[[ GIVEN DATA, beginning ]]

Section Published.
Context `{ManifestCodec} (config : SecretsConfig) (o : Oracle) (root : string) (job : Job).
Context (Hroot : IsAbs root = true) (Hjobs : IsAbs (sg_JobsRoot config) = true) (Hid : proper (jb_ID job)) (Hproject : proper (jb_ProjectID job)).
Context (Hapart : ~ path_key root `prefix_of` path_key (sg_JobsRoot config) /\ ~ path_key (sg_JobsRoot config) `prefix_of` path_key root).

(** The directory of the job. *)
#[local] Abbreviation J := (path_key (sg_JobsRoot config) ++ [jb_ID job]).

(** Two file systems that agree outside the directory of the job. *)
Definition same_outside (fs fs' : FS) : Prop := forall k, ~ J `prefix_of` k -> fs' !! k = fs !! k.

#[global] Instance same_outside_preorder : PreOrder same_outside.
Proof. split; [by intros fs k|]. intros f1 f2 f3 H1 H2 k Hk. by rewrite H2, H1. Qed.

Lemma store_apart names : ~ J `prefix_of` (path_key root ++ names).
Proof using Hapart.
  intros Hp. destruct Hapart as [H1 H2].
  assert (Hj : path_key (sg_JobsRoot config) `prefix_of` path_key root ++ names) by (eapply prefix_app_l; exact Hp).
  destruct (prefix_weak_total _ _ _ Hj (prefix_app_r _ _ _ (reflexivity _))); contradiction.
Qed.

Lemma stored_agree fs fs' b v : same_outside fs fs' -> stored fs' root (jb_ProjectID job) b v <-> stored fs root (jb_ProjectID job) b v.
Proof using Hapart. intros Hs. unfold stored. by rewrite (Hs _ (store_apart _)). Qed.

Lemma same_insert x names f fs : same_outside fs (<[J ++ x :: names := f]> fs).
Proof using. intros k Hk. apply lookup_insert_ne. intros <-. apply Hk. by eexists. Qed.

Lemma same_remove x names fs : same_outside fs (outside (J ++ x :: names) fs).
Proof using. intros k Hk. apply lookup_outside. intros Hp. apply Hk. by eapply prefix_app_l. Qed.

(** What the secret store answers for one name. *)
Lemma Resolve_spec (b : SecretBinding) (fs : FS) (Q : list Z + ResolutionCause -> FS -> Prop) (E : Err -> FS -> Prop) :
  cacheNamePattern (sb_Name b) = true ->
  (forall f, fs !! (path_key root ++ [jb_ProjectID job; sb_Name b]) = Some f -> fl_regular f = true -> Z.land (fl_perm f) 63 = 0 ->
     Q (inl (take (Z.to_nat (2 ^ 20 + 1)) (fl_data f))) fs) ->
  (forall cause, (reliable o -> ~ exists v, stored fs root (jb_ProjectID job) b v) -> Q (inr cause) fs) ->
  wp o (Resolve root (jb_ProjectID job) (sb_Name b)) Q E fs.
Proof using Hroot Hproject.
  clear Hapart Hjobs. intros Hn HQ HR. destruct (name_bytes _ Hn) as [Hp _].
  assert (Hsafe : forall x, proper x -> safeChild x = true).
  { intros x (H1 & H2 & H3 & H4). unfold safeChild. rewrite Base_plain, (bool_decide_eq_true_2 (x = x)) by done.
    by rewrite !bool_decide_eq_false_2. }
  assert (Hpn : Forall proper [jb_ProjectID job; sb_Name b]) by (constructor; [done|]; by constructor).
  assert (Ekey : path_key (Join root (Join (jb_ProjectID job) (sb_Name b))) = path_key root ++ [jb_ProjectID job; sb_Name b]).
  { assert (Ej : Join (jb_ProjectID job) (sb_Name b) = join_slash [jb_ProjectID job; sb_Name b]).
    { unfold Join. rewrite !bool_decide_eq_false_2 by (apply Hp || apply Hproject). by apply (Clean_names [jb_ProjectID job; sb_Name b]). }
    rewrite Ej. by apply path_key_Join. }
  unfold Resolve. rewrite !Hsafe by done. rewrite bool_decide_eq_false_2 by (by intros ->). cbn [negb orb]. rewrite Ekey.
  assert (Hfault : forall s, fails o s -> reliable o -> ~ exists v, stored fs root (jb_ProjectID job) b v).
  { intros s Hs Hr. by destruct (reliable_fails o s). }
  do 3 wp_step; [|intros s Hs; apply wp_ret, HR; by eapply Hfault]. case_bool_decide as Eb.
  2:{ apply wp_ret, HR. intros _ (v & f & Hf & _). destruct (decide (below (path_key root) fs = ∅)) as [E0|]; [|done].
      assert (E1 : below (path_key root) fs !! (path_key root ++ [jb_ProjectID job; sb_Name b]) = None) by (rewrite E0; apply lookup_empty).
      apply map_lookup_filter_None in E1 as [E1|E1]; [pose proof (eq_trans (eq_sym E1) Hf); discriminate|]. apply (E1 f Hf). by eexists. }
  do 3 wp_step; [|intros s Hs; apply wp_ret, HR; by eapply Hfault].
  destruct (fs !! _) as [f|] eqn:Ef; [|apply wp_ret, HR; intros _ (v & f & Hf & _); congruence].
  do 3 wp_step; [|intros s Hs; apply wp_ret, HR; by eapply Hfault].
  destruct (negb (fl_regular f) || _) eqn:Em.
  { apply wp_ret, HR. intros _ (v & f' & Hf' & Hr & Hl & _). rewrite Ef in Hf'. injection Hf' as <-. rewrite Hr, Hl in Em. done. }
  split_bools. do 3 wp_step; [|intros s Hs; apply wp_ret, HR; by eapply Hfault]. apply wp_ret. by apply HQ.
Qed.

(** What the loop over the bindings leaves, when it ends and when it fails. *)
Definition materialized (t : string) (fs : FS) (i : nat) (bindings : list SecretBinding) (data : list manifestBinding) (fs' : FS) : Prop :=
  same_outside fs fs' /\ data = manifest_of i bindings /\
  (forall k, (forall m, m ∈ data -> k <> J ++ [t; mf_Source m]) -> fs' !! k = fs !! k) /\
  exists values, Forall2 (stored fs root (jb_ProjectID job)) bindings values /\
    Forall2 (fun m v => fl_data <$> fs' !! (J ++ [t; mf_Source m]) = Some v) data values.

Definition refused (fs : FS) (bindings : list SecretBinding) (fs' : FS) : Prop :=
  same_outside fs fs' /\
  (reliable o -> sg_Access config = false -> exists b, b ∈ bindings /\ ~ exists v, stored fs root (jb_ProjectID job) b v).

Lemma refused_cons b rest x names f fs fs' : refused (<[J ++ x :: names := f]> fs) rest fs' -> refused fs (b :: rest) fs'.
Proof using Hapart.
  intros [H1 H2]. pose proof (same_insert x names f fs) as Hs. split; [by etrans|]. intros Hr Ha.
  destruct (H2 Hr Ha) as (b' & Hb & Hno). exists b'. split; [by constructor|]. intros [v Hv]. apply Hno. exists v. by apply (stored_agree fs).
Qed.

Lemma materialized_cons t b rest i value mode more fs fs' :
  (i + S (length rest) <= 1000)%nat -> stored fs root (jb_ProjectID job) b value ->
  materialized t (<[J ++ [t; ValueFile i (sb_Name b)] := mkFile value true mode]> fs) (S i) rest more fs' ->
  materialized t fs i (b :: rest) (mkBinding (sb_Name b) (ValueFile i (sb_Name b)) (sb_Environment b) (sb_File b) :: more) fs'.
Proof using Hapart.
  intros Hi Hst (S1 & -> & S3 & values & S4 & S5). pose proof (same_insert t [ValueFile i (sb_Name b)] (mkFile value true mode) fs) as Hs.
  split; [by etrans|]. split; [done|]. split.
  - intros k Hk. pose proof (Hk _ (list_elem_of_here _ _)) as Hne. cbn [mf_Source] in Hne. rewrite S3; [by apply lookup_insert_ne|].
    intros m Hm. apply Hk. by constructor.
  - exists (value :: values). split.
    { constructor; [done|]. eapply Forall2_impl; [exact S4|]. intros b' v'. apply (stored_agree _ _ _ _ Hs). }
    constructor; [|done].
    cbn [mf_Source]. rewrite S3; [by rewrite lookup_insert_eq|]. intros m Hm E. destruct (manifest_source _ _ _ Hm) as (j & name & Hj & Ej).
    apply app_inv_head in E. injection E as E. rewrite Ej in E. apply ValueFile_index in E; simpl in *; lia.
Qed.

[[ GIVEN DATA, end ]]

→ **TASK INSTRUCTIONS**:
Look back at the data above. Transcribe exactly the lines starting at the line that contains "(** Two file" and ending at the line that contains "cacheNamePattern (sb_Name b) = true ->".

→ **RESPONSE**:
(** Two file systems that agree outside the directory of the job. *)
Definition same_outside (fs fs' : FS) : Prop := forall k, ~ J `prefix_of` k -> fs' !! k = fs !! k.

#[global] Instance same_outside_preorder : PreOrder same_outside.
Proof. split; [by intros fs k|]. intros f1 f2 f3 H1 H2 k Hk. by rewrite H2, H1. Qed.

Lemma store_apart names : ~ J `prefix_of` (path_key root ++ names).
Proof using Hapart.
  intros Hp. destruct Hapart as [H1 H2].
  assert (Hj : path_key (sg_JobsRoot config) `prefix_of` path_key root ++ names) by (eapply prefix_app_l; exact Hp).
  destruct (prefix_weak_total _ _ _ Hj (prefix_app_r _ _ _ (reflexivity _))); contradiction.
Qed.

Lemma stored_agree fs fs' b v : same_outside fs fs' -> stored fs' root (jb_ProjectID job) b v <-> stored fs root (jb_ProjectID job) b v.
Proof using Hapart. intros Hs. unfold stored. by rewrite (Hs _ (store_apart _)). Qed.

Lemma same_insert x names f fs : same_outside fs (<[J ++ x :: names := f]> fs).
Proof using. intros k Hk. apply lookup_insert_ne. intros <-. apply Hk. by eexists. Qed.

Lemma same_remove x names fs : same_outside fs (outside (J ++ x :: names) fs).
Proof using. intros k Hk. apply lookup_outside. intros Hp. apply Hk. by eapply prefix_app_l. Qed.

(** What the secret store answers for one name. *)
Lemma Resolve_spec (b : SecretBinding) (fs : FS) (Q : list Z + ResolutionCause -> FS -> Prop) (E : Err -> FS -> Prop) :
  cacheNamePattern (sb_Name b) = true ->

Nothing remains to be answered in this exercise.